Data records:

--

Lemma walking_once {A : Type} (loop : nat → parse_m A) (Q : A → Parser → Prop) (s : Parser) :
  (∀ fuel, gives (loop (S fuel)) Q s) → gives (walking loop) Q s.
Proof. intros H. apply H. Qed.

Lemma and_or_words (s : Parser) :
  holds items s →
  gives (and_or_list dollar inner_program inner_and_or inner_conditional)
    (fun l s' => l = mkAndOrList (mkPipeline [expected] false) [] ∧ holds [] s') s.
Proof.
  intros Hs. unfold and_or_list.
  eapply (gives_bind _ _ (fun p s' => p = mkPipeline [expected] false ∧ holds [] s')).
  - unfold parse_pipeline. eapply (gives_bind _ _ (fun b s' => b = false ∧ holds items s')).
    + unfold eat_pipeline_negation. see. rewrite not_literal by done. split; [done|hold].
    + intros b s1 [-> H1]. eapply gives_bind; [by apply command_words|]. intros c s2 [-> H2].
      eapply (gives_bind _ _ (fun r s' => r = [expected] ∧ holds [] s')).
      * apply walking_once. intros fuel. cbn [pipeline_loop]. see. split; [done|hold].
      * intros r s3 [-> H3]. by split.
  - intros p s1 [-> H1]. eapply (gives_bind _ _ (fun r s' => r = [] ∧ holds [] s')).
    + apply walking_once. intros fuel. cbn [and_or_loop]. see. split; [done|hold].
    + intros r s2 [-> H2]. by split.
Qed.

--

* PROBLEM STATEMENT *
Exactly the lines from the one that holds "H3]. by split." through the final line of the records above should be written out, and only those.

* REPLY TO THE EXERCISE *
      * intros r s3 [-> H3]. by split.
  - intros p s1 [-> H1]. eapply (gives_bind _ _ (fun r s' => r = [] ∧ holds [] s')).
    + apply walking_once. intros fuel. cbn [and_or_loop]. see. split; [done|hold].
    + intros r s2 [-> H2]. by split.
Qed.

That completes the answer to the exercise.